Wir sollten uns wohl nur mit unserer eignen Erfahrung beschäftigen, weil diese aber nicht hinreicht, alles zu erkennen, indem der Mensch in Ansehung der Zeit nur einen kleinen Theil derselben durchlebt, also darin wenig selbst erfahren kann, in Hinsicht auf den Raum aber, wenn er gleich reist, vieles doch nicht selbst zu beobachten und wahrzunehmen im Stande ist: so müssen wir uns denn auch nothwendig fremder Erfahrungen bedienen. Diese müssen indeß zuverlässig sein, und als solche sind schriftlich verzeichnete Erfahrungen den bloß mündlich geäußerten vorzuziehen.
Wir erweitern demnach unsere Erkenntnisse durch Nachrichten, wie wenn wir selbst die ganze ehemalige Welt durchlebt hätten. Wir erweitern unsere Kenntniß der gegenwärtigen Zeit durch Nachrichten von fremden und entlegenen Ländern, wie wenn wir selbst in ihnen lebten.
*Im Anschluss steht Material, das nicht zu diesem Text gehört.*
(** * match.js: structural pattern matching over nested arrays

    A shallow embedding of [match.js] and the properties of its matcher.

    - JavaScript data (candidates, literals) is the type [value].
    - A predicate returned by [matchable] is a [pat]: the closure it wraps
      ([fn]), the [type] tag attached to it and the [binding] label that
      [name] sets.
    - The binding context [j] is one JavaScript object shared by a whole
      match; it is threaded as an explicit state, a [gmap] from the slots
      of the object, its own properties and its prototype, to values.  A
      predicate returns [j] (truthy) or [false]; calling what is not a
      function raises a [TypeError].
    - Calls are counted by a fuel argument; [apply_terminates] shows which
      fuel is enough and [run] is the resulting total matcher. *)

From stdpp Require Import base strings gmap list.
From Stdlib Require Import ZArith Lia.

#[local] Set Warnings "-register-all".

Open Scope Z_scope.
Open Scope nat_scope.

(** ** Data *)

(** JavaScript values that are data.  Numbers are the integral ones and
    [NaN], the number that is not equal to itself. *)
Inductive value : Type :=
| VUndef
| VNull
| VNum (n : Z)
| VStr (s : string)
| VBool (b : bool)
| VArr (xs : list value)
| VNaN.

(** The functions used as [type] tags: [result.type = type]. *)
Inductive tag : Type :=
| any_t | is_t | number_t | string_t | boolean_t
| or_t | repeat_t | lazy_t | greedy_t | lst_t.

Definition tag_eqb (a b : tag) : bool :=
  match a, b with
  | any_t, any_t | is_t, is_t | number_t, number_t | string_t, string_t
  | boolean_t, boolean_t | or_t, or_t | repeat_t, repeat_t
  | lazy_t, lazy_t | greedy_t, greedy_t | lst_t, lst_t => true
  | _, _ => false
  end.

(** [min] and [max] as the closure of [repeat] holds them: [false] when both
    were omitted, [undefined] when only that one was, else a number. *)
Inductive bound : Type :=
| BFalse
| BUndef
| BNum (n : Z).

(** A predicate [matchable(p, type)], the closure [p] it calls, and the
    chunks of a sequence: an array of predicates or one repetition. *)
Inductive pat : Type :=
| Matchable (p : fn) (type : tag) (binding : option string)
with fn : Type :=
| any_fn
| is_fn (object : value)
| number_fn
| string_fn
| boolean_fn
| or_fn (args : list pat)
| name_fn (str : string) (p : pat)
| repeat_fn (p : pat) (min max : bound)
| lst_fn (chunks : list chunk)
| pat_fn (p : pat)
| not_fn (s : string)
with chunk : Type :=
| Fixed (fx : list pat)
| Rep (e : pat).

(** What [match] accepts: the function [any] itself, a predicate, an array
    of such, or a scalar. *)
Inductive raw : Type :=
| RAny
| RPat (p : pat)
| RArr (ps : list raw)
| RUndef
| RNull
| RNum (n : Z)
| RStr (s : string)
| RBool (b : bool)
| RNaN.

(** The slots of the binding object, an ordinary object with writable
    data properties: an own property, or the prototype.  The prototype is
    [Object.prototype] as long as the slot is absent; the setter of
    [__proto__] can replace it by [null] or by an array. *)
Inductive slot : Type :=
| Own (p : string)
| Proto.

#[global] Instance slot_eq_dec : EqDecision slot.
Proof. solve_decision. Defined.

#[global] Instance slot_countable : Countable slot.
Proof.
  refine (inj_countable'
            (fun s => match s with Own p => Some p | Proto => None end)
            (fun o => match o with Some p => Own p | None => Proto end) _).
  by intros [].
Defined.

(** The shared binding object. *)
Abbreviation ctx := (gmap slot value).

(** What a call leaves behind: the returned [j], [false], or a TypeError. *)
Inductive outcome : Type :=
| Matched
| NoMatch
| TypeError.

Definition res : Type := outcome * ctx.

(** ** Host operations *)

Definition type_of (f : pat) : tag :=
  match f with Matchable _ t _ => t end.

Definition binding_of (f : pat) : option string :=
  match f with Matchable _ _ b => b end.

(** [typeof(x)] for data. *)
Definition typeof (x : value) : string :=
  match x with
  | VUndef => "undefined"
  | VNull | VArr _ => "object"
  | VNum _ | VNaN => "number"
  | VStr _ => "string"
  | VBool _ => "boolean"
  end.

(** [x === object].  Two arrays are equal only when they are one object;
    the literals held by patterns and the candidate data are separate
    objects, so arrays never compare equal.  [NaN] is equal to nothing,
    itself included. *)
Definition strict_eq (x object : value) : bool :=
  match x, object with
  | VUndef, VUndef => true
  | VNull, VNull => true
  | VNum a, VNum b => Z.eqb a b
  | VStr a, VStr b => String.eqb a b
  | VBool a, VBool b => Bool.eqb a b
  | _, _ => false
  end.

(** [x.slice(a, b)] for [0 <= a <= b]; indices past the end are clipped. *)
Definition slice (x : list value) (a b : nat) : list value :=
  take (b - a) (drop a x).

(** [x[i]], [undefined] when out of range. *)
Definition index (x : list value) (i : nat) : value :=
  default VUndef (x !! i).

(** [x.length < b] and [x.length > b]; comparing with [undefined] or with
    [false] follows ToNumber: NaN and 0. *)
Definition len_lt (len : nat) (b : bound) : bool :=
  match b with
  | BNum n => Z.ltb (Z.of_nat len) n
  | BFalse => Z.ltb (Z.of_nat len) 0
  | BUndef => false
  end.

Definition len_gt (len : nat) (b : bound) : bool :=
  match b with
  | BNum n => Z.gtb (Z.of_nat len) n
  | BFalse => Z.gtb (Z.of_nat len) 0
  | BUndef => false
  end.

Definition not_false (b : bound) : bool :=
  match b with BFalse => false | _ => true end.

(** ** Pattern constructors *)

Definition matchable (p : fn) (type : tag) : pat := Matchable p type None.

Definition any : pat := matchable any_fn any_t.

Definition is_ (object : value) : pat := matchable (is_fn object) is_t.

Definition number : pat := matchable number_fn number_t.
Definition string_ : pat := matchable string_fn string_t.
Definition boolean : pat := matchable boolean_fn boolean_t.

(** [e => e && (e.type === greedy || e.type === lazy)] *)
Definition is_repeating (e : pat) : bool :=
  tag_eqb (type_of e) greedy_t || tag_eqb (type_of e) lazy_t.

(** [chunkify(list, pred)], the loop with its two accumulators. *)
Fixpoint chunkify_for (pred : pat -> bool) (l : list pat)
    (fx : list pat) (result : list chunk) : list chunk :=
  match l with
  | [] => if (0 <? length fx) then result ++ [Fixed fx] else result
  | e :: l' =>
      if negb (pred e) then chunkify_for pred l' (fx ++ [e]) result
      else
        let result := if (0 <? length fx) then result ++ [Fixed fx] else result in
        chunkify_for pred l' [] (result ++ [Rep e])
  end.

Definition chunkify (l : list pat) (pred : pat -> bool) : list chunk :=
  chunkify_for pred l [] [].

(** [lst] once its arguments went through [ps.map(match)]. *)
Definition lst_of (ps : list pat) : pat :=
  matchable (lst_fn (chunkify ps is_repeating)) lst_t.

Fixpoint match_ (p : raw) : pat :=
  match p with
  | RAny => any
  | RPat f => f
  | RArr ps => lst_of (map match_ ps)
  | RUndef => is_ VUndef
  | RNull => is_ VNull
  | RNum n => is_ (VNum n)
  | RStr s => is_ (VStr s)
  | RBool b => is_ (VBool b)
  | RNaN => is_ VNaN
  end.

Definition lst (ps : list raw) : pat := lst_of (map match_ ps).

Definition or_ (args : list raw) : pat :=
  matchable (or_fn (map match_ args)) or_t.

(** [typeof(p) === 'undefined'] replaces [p] by [any()]. *)
Definition or_any (p : raw) : raw :=
  match p with RUndef => RPat any | _ => p end.

(** [m.binding = str] *)
Definition set_binding (m : pat) (str : string) : pat :=
  match m with Matchable p t _ => Matchable p t (Some str) end.

Definition name (str : string) (p : raw) : pat :=
  let p := match_ (or_any p) in
  let m := matchable (name_fn str p) (type_of p) in
  set_binding m str.

Definition repeat_error : string := "repeat pattern error min/max".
Aber zu merken ist dies: Jede fremde Erfahrung theilt sich uns mit, entweder als Erzählung, oder als Beschreibung. Die erstere ist eine Geschichte, die andere eine Geographie. Die Beschreibung eines einzelnen Ortes der Erde heißt Topographie. - Ferner Chorographie, d. i. Beschreibung einer Gegend und ihrer Eigenthümlichkeiten. - Orographie, Beschreibung dieser oder jener Gebirge. - Hydrographie, Beschreibung der Gewässer.
Anmerkung. Es ist hier nämlich von Weltkenntniß die Rede und sonach auch von einer Beschreibung der ganzen Erde. Der Name Geographie wird hier also in keiner andern als der gewöhnlichen Bedeutung genommen.
Was den Plan der Anordnung betrifft: so müssen wir allen unsern Erkenntnissen ihre eigenthümliche Stelle anweisen. Wir können aber unsern Erfahrungs=Erkenntnissen eine Stelle anweisen, entweder unter den Begriffen, oder nach Zeit und Raum, wo sie wirklich anzutreffen sind.
Die Eintheilung der Erkenntnisse nach Begriffen ist die logische, die nach Zeit und Raum aber die physische Eintheilung. Durch die erstere erhalten wir ein Natursystem (Systema naturae), wie z. B. das des Linne, durch die letztere hingegen eine geographische Naturbeschreibung.
Sage ich z. B.: die Rinderart wird unter das Geschlecht der vierfüßigen Thiere oder auch unter die Gattung dieser Thiere mit gespaltenen Klauen gezählt: so ist dieses eine Eintheilung, die ich in meinem Kopfe mache, also eine logische Eintheilung. Das Systema naturae ist gleichsam eine Registratur des Ganzen, wo ich alle Dinge, ein jedes in seine ihm eigenthümlich zukommende Classe setze, mögen sie sich gleich auf der Erde in verschiedenen, weit von einander entlegenen Gegenden vorfinden.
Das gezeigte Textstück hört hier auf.